Excerpted records:
▬▬▬
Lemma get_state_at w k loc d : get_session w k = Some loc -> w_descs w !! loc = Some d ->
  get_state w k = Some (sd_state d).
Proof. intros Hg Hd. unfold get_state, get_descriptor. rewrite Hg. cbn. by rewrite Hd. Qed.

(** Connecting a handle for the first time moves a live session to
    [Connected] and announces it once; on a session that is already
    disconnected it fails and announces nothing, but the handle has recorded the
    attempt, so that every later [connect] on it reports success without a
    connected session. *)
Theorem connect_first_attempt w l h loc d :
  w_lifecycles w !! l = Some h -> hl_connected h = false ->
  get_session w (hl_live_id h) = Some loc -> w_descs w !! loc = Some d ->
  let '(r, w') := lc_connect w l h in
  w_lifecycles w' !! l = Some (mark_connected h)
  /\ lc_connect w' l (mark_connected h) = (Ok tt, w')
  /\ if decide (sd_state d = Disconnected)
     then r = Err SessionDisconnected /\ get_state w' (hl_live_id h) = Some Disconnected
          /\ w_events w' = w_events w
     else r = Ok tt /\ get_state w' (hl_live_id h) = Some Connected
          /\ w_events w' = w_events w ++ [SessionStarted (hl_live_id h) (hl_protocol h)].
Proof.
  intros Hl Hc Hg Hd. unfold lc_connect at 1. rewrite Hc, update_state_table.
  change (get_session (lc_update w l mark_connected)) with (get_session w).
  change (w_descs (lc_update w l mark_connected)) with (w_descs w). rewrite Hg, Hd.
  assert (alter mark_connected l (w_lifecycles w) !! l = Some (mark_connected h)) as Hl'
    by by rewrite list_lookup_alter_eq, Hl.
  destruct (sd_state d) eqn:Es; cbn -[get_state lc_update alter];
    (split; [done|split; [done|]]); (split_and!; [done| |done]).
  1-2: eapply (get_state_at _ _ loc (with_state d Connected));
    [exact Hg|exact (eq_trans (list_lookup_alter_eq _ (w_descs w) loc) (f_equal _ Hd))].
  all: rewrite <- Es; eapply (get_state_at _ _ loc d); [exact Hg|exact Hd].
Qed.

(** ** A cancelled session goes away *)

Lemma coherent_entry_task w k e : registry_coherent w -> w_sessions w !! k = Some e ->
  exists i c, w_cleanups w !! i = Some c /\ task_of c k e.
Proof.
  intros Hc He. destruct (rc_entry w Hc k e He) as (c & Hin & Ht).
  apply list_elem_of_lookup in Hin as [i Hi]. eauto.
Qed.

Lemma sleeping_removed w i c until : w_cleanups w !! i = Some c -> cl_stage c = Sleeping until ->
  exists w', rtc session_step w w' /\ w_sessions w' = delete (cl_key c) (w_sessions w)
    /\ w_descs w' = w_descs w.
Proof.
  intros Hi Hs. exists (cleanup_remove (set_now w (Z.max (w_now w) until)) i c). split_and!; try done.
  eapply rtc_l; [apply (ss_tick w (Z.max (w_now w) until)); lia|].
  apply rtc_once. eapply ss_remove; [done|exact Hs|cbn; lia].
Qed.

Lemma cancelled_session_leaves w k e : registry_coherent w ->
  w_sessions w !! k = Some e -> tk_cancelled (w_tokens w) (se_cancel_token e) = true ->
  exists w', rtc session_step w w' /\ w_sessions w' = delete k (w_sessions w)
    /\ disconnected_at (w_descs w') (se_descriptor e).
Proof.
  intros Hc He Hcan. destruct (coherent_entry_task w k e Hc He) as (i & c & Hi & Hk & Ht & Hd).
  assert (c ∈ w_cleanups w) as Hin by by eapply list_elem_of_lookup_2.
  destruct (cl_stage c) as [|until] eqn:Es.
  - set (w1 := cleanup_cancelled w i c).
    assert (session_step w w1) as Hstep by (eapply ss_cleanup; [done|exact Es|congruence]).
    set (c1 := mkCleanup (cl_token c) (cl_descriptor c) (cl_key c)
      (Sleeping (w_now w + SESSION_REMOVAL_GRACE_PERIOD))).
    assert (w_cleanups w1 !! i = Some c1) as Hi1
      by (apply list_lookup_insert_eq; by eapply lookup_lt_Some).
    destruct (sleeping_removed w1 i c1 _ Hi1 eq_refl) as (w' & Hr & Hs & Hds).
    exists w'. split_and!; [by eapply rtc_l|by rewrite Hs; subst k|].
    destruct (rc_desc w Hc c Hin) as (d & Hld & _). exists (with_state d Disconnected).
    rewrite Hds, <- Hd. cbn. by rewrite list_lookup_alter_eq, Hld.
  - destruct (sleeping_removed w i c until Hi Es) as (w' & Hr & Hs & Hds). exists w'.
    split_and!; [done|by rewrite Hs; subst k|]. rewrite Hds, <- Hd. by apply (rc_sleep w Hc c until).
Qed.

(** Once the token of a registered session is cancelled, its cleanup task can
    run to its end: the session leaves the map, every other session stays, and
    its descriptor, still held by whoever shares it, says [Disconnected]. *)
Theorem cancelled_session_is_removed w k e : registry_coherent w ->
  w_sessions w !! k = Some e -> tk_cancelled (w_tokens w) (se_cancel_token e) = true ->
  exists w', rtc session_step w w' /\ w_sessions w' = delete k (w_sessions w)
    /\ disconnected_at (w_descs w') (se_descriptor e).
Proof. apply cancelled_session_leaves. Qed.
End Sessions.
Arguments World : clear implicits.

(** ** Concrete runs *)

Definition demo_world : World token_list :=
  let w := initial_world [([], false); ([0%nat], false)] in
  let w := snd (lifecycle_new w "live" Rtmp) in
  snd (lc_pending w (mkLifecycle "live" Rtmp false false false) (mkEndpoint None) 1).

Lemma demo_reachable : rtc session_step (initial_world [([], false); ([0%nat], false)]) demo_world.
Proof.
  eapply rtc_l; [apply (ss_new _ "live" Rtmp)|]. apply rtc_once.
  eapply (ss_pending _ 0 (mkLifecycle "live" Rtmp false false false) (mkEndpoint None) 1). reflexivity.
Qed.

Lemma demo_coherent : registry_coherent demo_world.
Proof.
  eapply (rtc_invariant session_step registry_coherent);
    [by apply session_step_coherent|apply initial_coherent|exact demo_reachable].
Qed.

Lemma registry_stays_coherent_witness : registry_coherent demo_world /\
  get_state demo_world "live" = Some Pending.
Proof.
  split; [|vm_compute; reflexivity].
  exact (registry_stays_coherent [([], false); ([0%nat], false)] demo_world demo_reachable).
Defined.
▬▬▬
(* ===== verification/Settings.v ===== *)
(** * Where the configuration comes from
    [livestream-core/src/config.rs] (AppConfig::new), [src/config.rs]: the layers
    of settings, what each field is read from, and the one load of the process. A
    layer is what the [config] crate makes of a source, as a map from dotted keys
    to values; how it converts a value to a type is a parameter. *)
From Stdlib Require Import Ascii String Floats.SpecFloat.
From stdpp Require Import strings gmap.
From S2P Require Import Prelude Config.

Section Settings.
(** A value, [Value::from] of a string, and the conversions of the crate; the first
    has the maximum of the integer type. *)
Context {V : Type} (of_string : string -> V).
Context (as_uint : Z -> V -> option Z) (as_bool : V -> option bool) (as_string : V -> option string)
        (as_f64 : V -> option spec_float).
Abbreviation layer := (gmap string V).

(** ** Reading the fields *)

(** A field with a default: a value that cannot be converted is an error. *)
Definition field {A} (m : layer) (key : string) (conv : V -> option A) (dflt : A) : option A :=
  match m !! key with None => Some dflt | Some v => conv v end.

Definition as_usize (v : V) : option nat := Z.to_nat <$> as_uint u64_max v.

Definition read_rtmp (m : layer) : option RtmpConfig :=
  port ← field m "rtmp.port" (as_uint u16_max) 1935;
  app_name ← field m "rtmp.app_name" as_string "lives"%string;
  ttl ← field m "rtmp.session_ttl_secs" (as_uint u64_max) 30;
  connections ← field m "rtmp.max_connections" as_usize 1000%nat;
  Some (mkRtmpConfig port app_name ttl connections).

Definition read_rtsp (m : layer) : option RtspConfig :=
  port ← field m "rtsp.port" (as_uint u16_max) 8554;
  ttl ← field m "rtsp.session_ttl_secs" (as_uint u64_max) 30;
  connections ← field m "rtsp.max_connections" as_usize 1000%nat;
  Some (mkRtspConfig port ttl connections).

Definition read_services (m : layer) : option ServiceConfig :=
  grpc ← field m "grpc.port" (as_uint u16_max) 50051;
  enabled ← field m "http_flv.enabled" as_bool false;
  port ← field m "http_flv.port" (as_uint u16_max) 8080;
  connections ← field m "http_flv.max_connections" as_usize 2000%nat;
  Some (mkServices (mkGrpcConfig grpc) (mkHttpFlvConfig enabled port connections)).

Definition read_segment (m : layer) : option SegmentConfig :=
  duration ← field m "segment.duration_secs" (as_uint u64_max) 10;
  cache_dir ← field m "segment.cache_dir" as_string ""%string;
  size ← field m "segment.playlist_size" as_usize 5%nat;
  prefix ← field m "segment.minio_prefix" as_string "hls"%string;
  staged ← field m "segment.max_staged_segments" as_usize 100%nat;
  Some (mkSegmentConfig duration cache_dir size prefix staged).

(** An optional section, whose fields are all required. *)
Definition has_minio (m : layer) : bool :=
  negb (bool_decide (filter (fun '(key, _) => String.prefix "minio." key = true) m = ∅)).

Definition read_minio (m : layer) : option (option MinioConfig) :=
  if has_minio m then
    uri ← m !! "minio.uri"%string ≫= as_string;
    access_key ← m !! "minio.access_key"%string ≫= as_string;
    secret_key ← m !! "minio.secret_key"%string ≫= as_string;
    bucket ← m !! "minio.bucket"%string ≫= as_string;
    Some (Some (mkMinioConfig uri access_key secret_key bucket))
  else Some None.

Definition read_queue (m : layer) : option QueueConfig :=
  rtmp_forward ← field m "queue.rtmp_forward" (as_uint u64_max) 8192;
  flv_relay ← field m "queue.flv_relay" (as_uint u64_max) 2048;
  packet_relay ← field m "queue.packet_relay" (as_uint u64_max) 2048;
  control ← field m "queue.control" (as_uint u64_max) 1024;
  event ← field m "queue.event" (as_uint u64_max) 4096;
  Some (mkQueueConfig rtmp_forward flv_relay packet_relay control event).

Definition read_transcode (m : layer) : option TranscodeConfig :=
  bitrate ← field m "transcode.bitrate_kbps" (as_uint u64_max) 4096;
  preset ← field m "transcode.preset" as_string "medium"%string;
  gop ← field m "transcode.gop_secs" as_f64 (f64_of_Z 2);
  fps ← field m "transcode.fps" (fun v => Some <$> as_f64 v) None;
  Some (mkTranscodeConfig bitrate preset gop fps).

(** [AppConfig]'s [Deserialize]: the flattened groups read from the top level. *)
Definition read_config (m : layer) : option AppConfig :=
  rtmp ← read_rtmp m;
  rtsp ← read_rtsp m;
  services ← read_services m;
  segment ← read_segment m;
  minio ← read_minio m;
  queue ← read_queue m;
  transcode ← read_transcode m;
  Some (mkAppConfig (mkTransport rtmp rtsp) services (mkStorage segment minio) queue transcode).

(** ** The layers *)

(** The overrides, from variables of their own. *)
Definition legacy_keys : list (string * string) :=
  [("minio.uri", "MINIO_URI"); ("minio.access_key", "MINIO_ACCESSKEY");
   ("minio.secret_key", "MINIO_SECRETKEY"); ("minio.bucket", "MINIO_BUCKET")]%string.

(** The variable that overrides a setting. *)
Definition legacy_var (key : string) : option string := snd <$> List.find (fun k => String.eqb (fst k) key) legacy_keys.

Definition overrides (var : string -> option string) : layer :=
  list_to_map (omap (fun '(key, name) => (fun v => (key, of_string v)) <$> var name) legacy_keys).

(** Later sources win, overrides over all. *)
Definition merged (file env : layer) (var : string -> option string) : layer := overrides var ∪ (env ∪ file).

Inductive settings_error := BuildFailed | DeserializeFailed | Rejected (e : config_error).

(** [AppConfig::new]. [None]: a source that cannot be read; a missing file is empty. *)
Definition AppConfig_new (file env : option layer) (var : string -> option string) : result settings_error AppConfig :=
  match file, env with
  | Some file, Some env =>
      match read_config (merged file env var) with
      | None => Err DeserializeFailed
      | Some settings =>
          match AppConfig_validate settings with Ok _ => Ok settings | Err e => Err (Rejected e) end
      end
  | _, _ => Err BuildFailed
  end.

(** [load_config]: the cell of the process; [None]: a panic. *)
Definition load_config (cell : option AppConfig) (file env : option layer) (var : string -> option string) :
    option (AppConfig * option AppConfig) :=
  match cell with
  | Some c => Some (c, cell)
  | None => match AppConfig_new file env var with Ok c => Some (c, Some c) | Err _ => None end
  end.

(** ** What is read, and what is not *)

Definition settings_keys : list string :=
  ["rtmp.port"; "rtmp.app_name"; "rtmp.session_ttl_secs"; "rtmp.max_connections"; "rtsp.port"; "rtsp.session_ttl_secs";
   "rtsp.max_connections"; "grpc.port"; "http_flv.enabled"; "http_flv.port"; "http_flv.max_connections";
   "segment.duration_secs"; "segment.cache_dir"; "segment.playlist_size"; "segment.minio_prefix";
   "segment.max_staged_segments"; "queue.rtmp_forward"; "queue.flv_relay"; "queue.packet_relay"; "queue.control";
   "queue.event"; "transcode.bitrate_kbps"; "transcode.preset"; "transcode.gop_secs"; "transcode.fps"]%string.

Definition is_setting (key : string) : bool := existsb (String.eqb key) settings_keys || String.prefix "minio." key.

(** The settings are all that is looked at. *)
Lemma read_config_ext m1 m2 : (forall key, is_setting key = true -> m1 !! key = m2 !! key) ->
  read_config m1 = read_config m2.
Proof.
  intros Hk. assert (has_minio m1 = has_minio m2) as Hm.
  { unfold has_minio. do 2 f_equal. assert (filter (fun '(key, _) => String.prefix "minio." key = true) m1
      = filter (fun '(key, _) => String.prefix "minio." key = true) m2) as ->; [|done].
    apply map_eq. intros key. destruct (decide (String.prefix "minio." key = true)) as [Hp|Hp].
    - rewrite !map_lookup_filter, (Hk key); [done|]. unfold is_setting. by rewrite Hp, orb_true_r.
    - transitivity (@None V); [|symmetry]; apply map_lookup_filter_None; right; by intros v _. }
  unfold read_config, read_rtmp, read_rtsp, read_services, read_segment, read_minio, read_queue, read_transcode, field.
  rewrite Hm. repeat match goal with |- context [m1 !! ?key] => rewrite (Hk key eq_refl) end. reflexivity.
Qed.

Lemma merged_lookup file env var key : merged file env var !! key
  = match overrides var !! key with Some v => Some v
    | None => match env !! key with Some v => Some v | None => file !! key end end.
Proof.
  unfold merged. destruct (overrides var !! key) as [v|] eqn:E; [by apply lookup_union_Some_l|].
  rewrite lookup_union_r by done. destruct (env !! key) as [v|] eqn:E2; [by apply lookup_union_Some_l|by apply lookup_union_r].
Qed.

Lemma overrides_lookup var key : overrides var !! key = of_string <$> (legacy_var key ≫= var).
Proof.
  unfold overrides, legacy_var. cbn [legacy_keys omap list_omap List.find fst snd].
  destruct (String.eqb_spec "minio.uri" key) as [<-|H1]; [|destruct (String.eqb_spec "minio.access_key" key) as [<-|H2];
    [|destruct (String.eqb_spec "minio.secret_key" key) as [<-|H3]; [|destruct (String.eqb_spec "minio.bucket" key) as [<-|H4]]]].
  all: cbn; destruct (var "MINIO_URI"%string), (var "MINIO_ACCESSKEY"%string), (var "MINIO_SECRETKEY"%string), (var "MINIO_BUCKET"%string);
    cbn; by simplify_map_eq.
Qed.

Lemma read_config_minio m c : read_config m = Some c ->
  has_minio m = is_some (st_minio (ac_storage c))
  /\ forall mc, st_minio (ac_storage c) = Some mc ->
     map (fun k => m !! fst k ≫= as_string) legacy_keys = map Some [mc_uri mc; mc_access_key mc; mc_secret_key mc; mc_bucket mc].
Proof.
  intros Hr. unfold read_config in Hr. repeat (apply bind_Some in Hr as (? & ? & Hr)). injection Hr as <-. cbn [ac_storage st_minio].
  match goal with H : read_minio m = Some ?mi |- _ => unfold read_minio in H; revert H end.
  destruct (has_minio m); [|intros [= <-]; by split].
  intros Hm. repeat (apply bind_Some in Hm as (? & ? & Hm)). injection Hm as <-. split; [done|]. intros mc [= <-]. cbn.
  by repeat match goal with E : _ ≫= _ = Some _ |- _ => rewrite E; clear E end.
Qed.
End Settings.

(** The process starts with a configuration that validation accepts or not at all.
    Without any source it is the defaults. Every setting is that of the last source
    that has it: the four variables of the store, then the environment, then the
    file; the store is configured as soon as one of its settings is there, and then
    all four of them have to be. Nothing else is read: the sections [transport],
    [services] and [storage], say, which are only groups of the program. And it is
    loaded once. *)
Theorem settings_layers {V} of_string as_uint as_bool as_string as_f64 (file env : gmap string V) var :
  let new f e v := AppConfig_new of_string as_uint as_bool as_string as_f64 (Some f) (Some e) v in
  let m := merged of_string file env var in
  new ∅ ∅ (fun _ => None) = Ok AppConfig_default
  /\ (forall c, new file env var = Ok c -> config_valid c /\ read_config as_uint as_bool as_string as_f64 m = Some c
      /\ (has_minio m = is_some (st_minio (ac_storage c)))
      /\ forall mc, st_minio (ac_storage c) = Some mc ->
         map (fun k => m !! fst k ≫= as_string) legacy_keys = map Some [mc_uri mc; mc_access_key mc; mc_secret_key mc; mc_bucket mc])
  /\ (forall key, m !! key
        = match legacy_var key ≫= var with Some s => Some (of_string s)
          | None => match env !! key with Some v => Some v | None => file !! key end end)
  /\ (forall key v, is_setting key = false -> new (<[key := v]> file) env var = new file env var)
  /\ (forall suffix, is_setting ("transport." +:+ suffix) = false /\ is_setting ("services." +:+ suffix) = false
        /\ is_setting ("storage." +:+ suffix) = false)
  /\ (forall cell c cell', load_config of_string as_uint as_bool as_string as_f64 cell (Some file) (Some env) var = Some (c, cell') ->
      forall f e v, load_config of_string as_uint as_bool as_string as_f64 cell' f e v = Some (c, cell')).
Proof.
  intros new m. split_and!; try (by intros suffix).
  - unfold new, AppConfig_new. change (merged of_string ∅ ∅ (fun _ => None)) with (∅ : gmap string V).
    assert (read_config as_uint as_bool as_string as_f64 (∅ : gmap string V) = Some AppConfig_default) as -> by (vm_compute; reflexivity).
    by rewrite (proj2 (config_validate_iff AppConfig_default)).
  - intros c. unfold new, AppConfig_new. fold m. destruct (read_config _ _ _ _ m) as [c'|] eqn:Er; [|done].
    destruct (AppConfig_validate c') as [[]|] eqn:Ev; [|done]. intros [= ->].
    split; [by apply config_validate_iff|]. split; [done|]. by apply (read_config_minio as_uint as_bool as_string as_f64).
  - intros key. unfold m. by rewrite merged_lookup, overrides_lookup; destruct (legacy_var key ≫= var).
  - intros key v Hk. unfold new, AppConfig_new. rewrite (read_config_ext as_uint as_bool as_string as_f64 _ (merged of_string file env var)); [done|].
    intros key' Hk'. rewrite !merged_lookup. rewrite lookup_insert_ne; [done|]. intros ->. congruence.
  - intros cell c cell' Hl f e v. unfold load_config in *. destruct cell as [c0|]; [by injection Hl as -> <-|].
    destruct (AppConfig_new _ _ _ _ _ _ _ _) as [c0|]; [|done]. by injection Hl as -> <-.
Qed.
▬▬▬
What the task asks:
If a line in the entries above contains "find", report it.

Solution to the exercise:
Definition legacy_var (key : string) : option string := snd <$> List.find (fun k => String.eqb (fst k) key) legacy_keys.
  unfold overrides, legacy_var. cbn [legacy_keys omap list_omap List.find fst snd].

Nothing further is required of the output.